Rucker’s work in pioneering innovation efforts at FRCE has been replicated at other sites across Commander, Fleet Readiness Centers, including developing a data-driven, automated process to determine workforce demands based on the depot’s projected workload. The original process took almost 400 man hours to complete; the new, automated process takes about 30 minutes. COMFRC leaders hope to implement this system at other sites, saving a total of almost 3,000 man hours across the system.
Rucker’s accomplishments in the data analytics field has put him in high demand at the depot and across NAVAIR, said Jewel Wall, Rucker’s former supervisor and head of the Avionics Vertical/Short Takeoff and Landing (VSTOL) In-Service Engineering Branch at FRCE. Although Rucker’s official position is electronics engineer, he has become a subject matter expert in more than that through his work in data analytics.

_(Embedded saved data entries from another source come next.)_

(** The retry loop repeats the request, whatever the clock says. *)
Lemma wp_retry_get_objects n b k r a (Q : result hresponse → T → Prop) C s :
  plain_bucket b → k ≠ "" → h_method r = "GET" → h_url r = obj_url b k →
  (∀ resp s', objects s' = objects s →
     (ok_status resp = true → h_read resp = None → objects s !! (b, k) = Some (h_content resp)) →
     Q (Ok resp) s') →
  (∀ e s', objects s' = objects s → Q (Err e) s') → (∀ s', C out_of_fuel s') →
  wp (retry_loop n r a) Q C s.
Proof.
  intros Hb Hk Hm Hu HQ HE HC. revert a s HQ HE. induction n as [|n IH]; intros a s HQ HE; [apply wp_throw, HC|].
  cbn [retry_loop]. apply wp_bind, wp_bind, wp_Now_objects. intros now s1 Hs1. cbv zeta.
  case_match; [by apply wp_ret, wp_ret, HE|]. apply wp_bind.
  assert (∀ now' s2, objects s2 = objects s → wp (r0 ← Do r; match r0 with
            | Ok resp => mret (Ok resp)
            | Err err => r0 ← (if shouldRetry err then
                HasNext (mkAttempt (strategy a) now' (end_ a) false (count a + 1))
                else mret (false, mkAttempt (strategy a) now' (end_ a) false (count a + 1)));
              match r0 with
              | (true, attempt) => retry_loop n r attempt
              | (false, _) => mret (Err (ErrorS ("making request: " +:+ error_string err)))
              end end) Q C s2) as Hrest.
  { intros now' s2 Hs2. apply wp_bind. rewrite {1}/wp /Do /lift.
    pose proof (rest_get b k r s2 Hb Hk Hm Hu) as Hl. destruct (http_do r s2) as [[resp|e] s3].
    - destruct Hl as [Hs3 Hc]. apply wp_ret, HQ; [congruence|]. by rewrite -Hs2.
    - assert (∀ a' s4, objects s4 = objects s → wp (retry_loop n r a') Q C s4) as Hnext.
      { intros a' s4 Hs4. apply IH; [intros resp s5|intros e' s5]; rewrite Hs4; auto. }
      apply wp_bind. destruct (shouldRetry e); [|apply wp_ret, wp_ret, HE; congruence].
      rewrite /HasNext. case_match; [apply wp_ret, Hnext; congruence|].
      apply wp_bind, wp_Now_objects. intros z s4 Hs4.
      destruct (decide _); apply wp_ret; [apply Hnext|apply wp_ret, HE]; congruence. }
  destruct (decide (nextSleep a now > 0 ∧ count a > 0)%Z).
  - apply wp_bind, wp_modify, wp_Now_objects. intros z s2 Hs2. apply wp_ret, Hrest.
    by rewrite Hs2 rest_sleep.
  - by apply wp_ret, wp_ret, Hrest.
Qed.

“National NAVAIR leaders recognize him as the FRC East NAVAIR Fusion/data analytics expert, and they routinely seek his input on matters pertaining to it,” Wall wrote in a letter recommending Rucker for the BEYA Modern-Day Technology Leader Award. “I continually get requests for Mr. Rucker’s help – from the senior civilian to (Fleet Support Team) retrofit managers, to other FRC East leaders, in data analysis.”
In addition to his electronic engineer workload and his data analytics projects, Rucker also serves as a mentor for junior engineers at the depot. He experienced some rough periods during his transition into FRCE, until a mentor helped him set his course. Michael Moore, an electronics engineer and director of Continuous Process Improvement at FRCE, took Rucker under his wing; now, Rucker wants to provide that same assistance to his junior counterparts.

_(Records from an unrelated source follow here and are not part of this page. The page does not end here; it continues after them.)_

(** The parts of an upload, numbered from [n]: what [PutAll] reports of the chunks, and
    what the service holds under these numbers. *)
Fixpoint numbered (n : Z) (chunks : list string) : list Part :=
  match chunks with
  | [] => []
  | c :: cs => mkPart n (etag_of c) (Z.of_nat (String.length c)) :: numbered (n + 1) cs
  end.
Inductive holds (ps : gmap Z string) : Z → list string → list string → Prop :=
| holds_nil n : holds ps n [] []
| holds_cons n c d cs ds :
    ps !! n = Some c → alike c d → holds ps (n + 1) cs ds → holds ps n (c :: cs) (d :: ds).

Lemma holds_mono ps ps' n cs ds :
  holds ps n cs ds → (∀ i, (n ≤ i)%Z → ps' !! i = ps !! i) → holds ps' n cs ds.
Proof.
  induction 1 as [|n c d cs ds Hc Hal Hh IH]; intros Hps; [constructor|].
  constructor; [by rewrite Hps; [|lia]|done|]. apply IH. intros i Hi. apply Hps. lia.
Qed.

(** Pieces of the given size, the last one may be shorter. *)
Inductive pieces (size : Z) : string → list string → Prop :=
| pieces_nil : pieces size "" []
| pieces_last c : c ≠ "" → (Z.of_nat (String.length c) ≤ size)%Z → pieces size c [c]
| pieces_cons c rest cs :
    c ≠ "" → Z.of_nat (String.length c) = size → pieces size rest cs → pieces size (c +:+ rest) (c :: cs).
Lemma pieces_empty size cs : pieces size "" cs → cs = [].
Proof. inversion 1 as [| |c rest cs' Hc]; [done|done|]. by destruct c. Qed.
Lemma pieces_Join size x cs : pieces size x cs → Join cs "" = x.
Proof.
  induction 1 as [|c Hn Hc|c rest cs Hn Hc Hp IH]; [done|done|].
  destruct cs; cbn [Join] in *; [by rewrite -IH str_app_nil_r|by rewrite IH].
Qed.
Lemma pieces_sizes size x cs : pieces size x cs → Forall (λ c, Z.of_nat (String.length c) ≤ size)%Z cs.
Proof. induction 1; constructor; by try lia. Qed.

(** What the parts considered for reuse have in common. *)
Definition reusable (ps : gmap Z string) (current : Z) (old : list Part) : Prop :=
  Forall (λ p, (current ≤ N p)%Z → stored_part ps p) old.

Lemma reuse_scan_ok ps current old size etag res old' :
  reusable ps current old → reuse_scan old current size etag = (res, old') →
  reusable ps current old' ∧
  match res with
  | Some p => N p = current ∧ part_Size p = size ∧ part_ETag p = etag ∧ stored_part ps p
  | None => True
  end.
Proof.
  intros Hold. induction Hold as [|p old Hp Hold IH]; simpl; [intros [= <- <-]; split; [constructor|done]|].
  case_decide; [case_decide as Hm|].
  - intros [= <- <-]. split; [by constructor|]. destruct Hm as (Hn & ? & ?). split_and!; try done. apply Hp. lia.
  - auto.
  - intros [= <- <-]. split; [by constructor|done].
Qed.
(** The old parts that may still be reused: by number, and all that were there. *)
Definition complete_from (ps0 : gmap Z string) (current : Z) (old : list Part) : Prop :=
  StronglySorted part_le old ∧ ∀ p, stored_part ps0 p → (current ≤ N p)%Z → p ∈ old.
Lemma reuse_scan_complete ps0 current old size etag res old' :
  complete_from ps0 current old → reuse_scan old current size etag = (res, old') →
  complete_from ps0 (current + 1) old' ∧ (res = None → ¬ stored_part ps0 (mkPart current etag size)).
Proof.
  intros [Hs Hin]. assert (stored_part ps0 (mkPart current etag size) → mkPart current etag size ∈ old) as Ht.
  { intros Hst. apply Hin; [done|]. simpl. lia. }
  assert (∀ p, stored_part ps0 p → (current + 1 ≤ N p)%Z → p ∈ old) as Hlater by (intros; apply Hin; [done|lia]).
  clear Hin. induction Hs as [|p old Hs IH Hall]; simpl.
  { intros [= <- <-]. split; [split; [constructor|done]|]. intros _ Hst%Ht. by apply elem_of_nil in Hst. }
  case_decide as Hle; [case_decide as Hm|].
  - intros [= <- <-]. split; [|done]. split; [by constructor|done].
  - apply IH.
    + intros Hst. pose proof (Ht Hst) as [Heq|]%elem_of_cons; [|done]. destruct Hm. by rewrite -Heq.
    + intros q Hq Hn. pose proof (Hlater q Hq Hn) as [->|]%elem_of_cons; [lia|done].
  - intros [= <- <-]. split; [split; [by constructor|done]|]. intros _ Hst%Ht.
    apply elem_of_cons in Hst as [<-|Hst]; simpl in Hle; [lia|].
    rewrite Forall_forall in Hall. apply Hall in Hst. rewrite /part_le /= in Hst. lia.
Qed.
Lemma reusable_next ps ps' n old :
  reusable ps n old → (∀ i, (n < i)%Z → ps' !! i = ps !! i) → reusable ps' (n + 1) old.
Proof.
  intros Hold Hps. eapply Forall_impl; [exact Hold|]. intros p Hp Hle.
  destruct Hp as (c & Hc & Hrest); [lia|]. exists c. by rewrite Hps; [|lia].
Qed.

Lemma int64_small z : (- 2 ^ 63 ≤ z < 2 ^ 63)%Z → int64 z = z.
Proof. intros Hz. rewrite /int64 Z.mod_small; lia. Qed.

(** [content[off:]] *)
Definition from (off : Z) (content : string) : string :=
  String.substring (Z.to_nat off) (String.length content - Z.to_nat off) content.
Lemma substring_0 n c : (String.length c ≤ n)%nat → String.substring 0 n c = c.
Proof. revert n. induction c as [|x c IH]; intros [|n]; simpl; try done; try lia. intros. by rewrite IH; [|lia]. Qed.
Lemma substring_length off n c :
  (off + n ≤ String.length c)%nat → String.length (String.substring off n c) = n.
Proof.
  revert off n. induction c as [|x c IH]; intros [|off] [|n]; simpl; try done; try lia; intros.
  - by rewrite IH; [|lia].
  - apply (IH off 0). lia.
  - apply (IH off (S n)). lia.
Qed.
Lemma substring_from off c : (off ≤ String.length c)%nat → c = String.substring 0 off c +:+ String.substring off (String.length c - off) c.
Proof.
  revert off. induction c as [|x c IH]; intros [|off] H; simpl in *; try done; try lia.
  - f_equal. by rewrite substring_0.
  - f_equal. apply IH. lia.
Qed.
Lemma substring_cut off n c :
  (off + n ≤ String.length c)%nat →
  String.substring off (String.length c - off) c =
  String.substring off n c +:+ String.substring (off + n) (String.length c - (off + n)) c.
Proof.
  revert off n. induction c as [|x c IH]; intros [|off] n H; simpl in *; try done.
  - by destruct n.
  - destruct n as [|n]; simpl; [done|]. f_equal. rewrite substring_0; [|lia]. apply substring_from. lia.
  - apply IH. lia.
Qed.

(** One round of [PutAll]: the piece at the offset and what follows it. *)
Lemma round_ok content offset size (size' := if decide (offset + size > Z.of_nat (String.length content))%Z
    then (Z.of_nat (String.length content) - offset)%Z else size) c :
  (0 ≤ offset ≤ Z.of_nat (String.length content))%Z → (0 ≤ size)%Z →
  c = String.substring (Z.to_nat offset) (Z.to_nat size') content →
  Z.of_nat (String.length c) = size' ∧ (0 ≤ size' ≤ size)%Z ∧
  (offset + size' ≤ Z.of_nat (String.length content))%Z ∧ from offset content = c +:+ from (offset + size') content.
Proof.
  intros Ho Hs ->. assert (0 ≤ size' ∧ size' ≤ size ∧ offset + size' ≤ Z.of_nat (String.length content))%Z
    as (H1 & H2 & H3) by (rewrite /size'; case_decide; lia).
  clearbody size'. rewrite substring_length; [|lia]. split_and!; try lia.
  rewrite /from (substring_cut _ (Z.to_nat size')); [|lia].
  by rewrite Z2Nat.inj_add; [|lia..].
Qed.

(** The chunks of a file from an offset on; an empty file is one empty chunk. *)
Definition chunked (first : bool) (size : Z) (x : string) (chunks : list string) : Prop :=
  (pieces size x chunks ∧ (first = true → chunks ≠ [])) ∨ (first = true ∧ x = "" ∧ chunks = [""]).

(** What the loop has left to do from an offset on. *)
Definition uploaded b k id (content : string) (first : bool) (offset size current : Z) (acc parts : list Part)
    (v v' : gmap upload (gmap Z string) * gmap (string * string) string) : Prop :=
  ∃ (ps ps' : gmap Z string) (chunks cs : list string), v.1 !! (b, k, id) = Some ps ∧ v' = (<[(b, k, id) := ps']> v.1, v.2) ∧
    parts = acc ++ numbered current chunks ∧ chunked first size (from offset content) chunks ∧
    holds ps' current cs chunks ∧ (∀ i, (i < current)%Z → ps' !! i = ps !! i).

Lemma uploaded_step b k id content first offset size size' current acc parts v v1 v' ps ps1 c d :
  v.1 !! (b, k, id) = Some ps → v1 = (<[(b, k, id) := ps1]> v.1, v.2) →
  ps1 !! current = Some c → alike c d → (∀ i, (i < current)%Z → ps1 !! i = ps !! i) →
  from offset content = d +:+ from (offset + size') content →
  Z.of_nat (String.length d) = size' → (d = "" → first = true) →
  (size' = size ∨ size' ≤ size ∧ from (offset + size') content = "")%Z → (d = "" → from (offset + size') content = "") →
  uploaded b k id content false (offset + size') size' (current + 1)
    (acc ++ [mkPart current (etag_of d) size']) parts v1 v' →
  uploaded b k id content first offset size current acc parts v v'.
Proof.
  intros Hps -> Hc Hal Hlow Hfrom Hlen Hfirst Hsize Hend (ps2 & ps' & chunks & cs & Hps2 & -> & -> & Hp & Hh & Hlow').
  simpl in *. rewrite lookup_insert_eq in Hps2. injection Hps2 as <-. rewrite insert_insert_eq.
  destruct Hp as [[Hp _]|[? _]]; [|done].
  exists ps, ps', (d :: chunks), (c :: cs). split_and!; try done.
  - by rewrite -app_assoc /= Hlen.
  - rewrite Hfrom. destruct (decide (d = "")) as [->|Hd].
    { rewrite Hend // in Hp |- *. apply pieces_empty in Hp as ->. right. auto. }
    left. split; [|done]. destruct Hsize as [<-|[Hle Hempty]]; [by constructor|].
    rewrite Hempty in Hp |- *. apply pieces_empty in Hp as ->. rewrite str_app_nil_r. constructor; [done|lia].
  - constructor; [by rewrite Hlow'; [|lia]|done|done].
  - intros i Hi. rewrite Hlow'; [|lia]. auto.
Qed.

“I didn’t have any clear direction, or those talks about career aspirations or career planning,” Rucker said. “I was actually on the verge of going back to private industry, and through a series of events I met Michael Moore. Hands down, he was my turning point at FRC East. He was my mentor, he provided guidance and resources, and he was very keen on trying to understand my career aspirations and what made me tick.”
This experience made Rucker realize what a difference good mentorship can make. Working with Moore, Wall, and other mentors and seniors leaders at the depot – including friend and colleague Owaski Parson – have helped Rucker sharpen his focus. Providing mentorship to up-and-coming engineers allows Rucker to share his experiences.
“I sit down with people, to the best of my abilities, and talk through it if they’re having issues, because I was in that place not too long ago,” Rucker explained. “I feel I can help and, if I cannot help, I can direct them to someone who can, because I’ve had exposure to those resources.”
The most important thing to realize is “nobody cares more about your career than you do,” he added. “Once you realize that, you’re looking through a different set of lenses. It’s important to understand the resources available to you that will help you grow. Again I’m truly humbled by this recognition and experience from attending the BEYA STEM conference, in addition to the opportunities offered by my leadership at Fleet Readiness Center East.”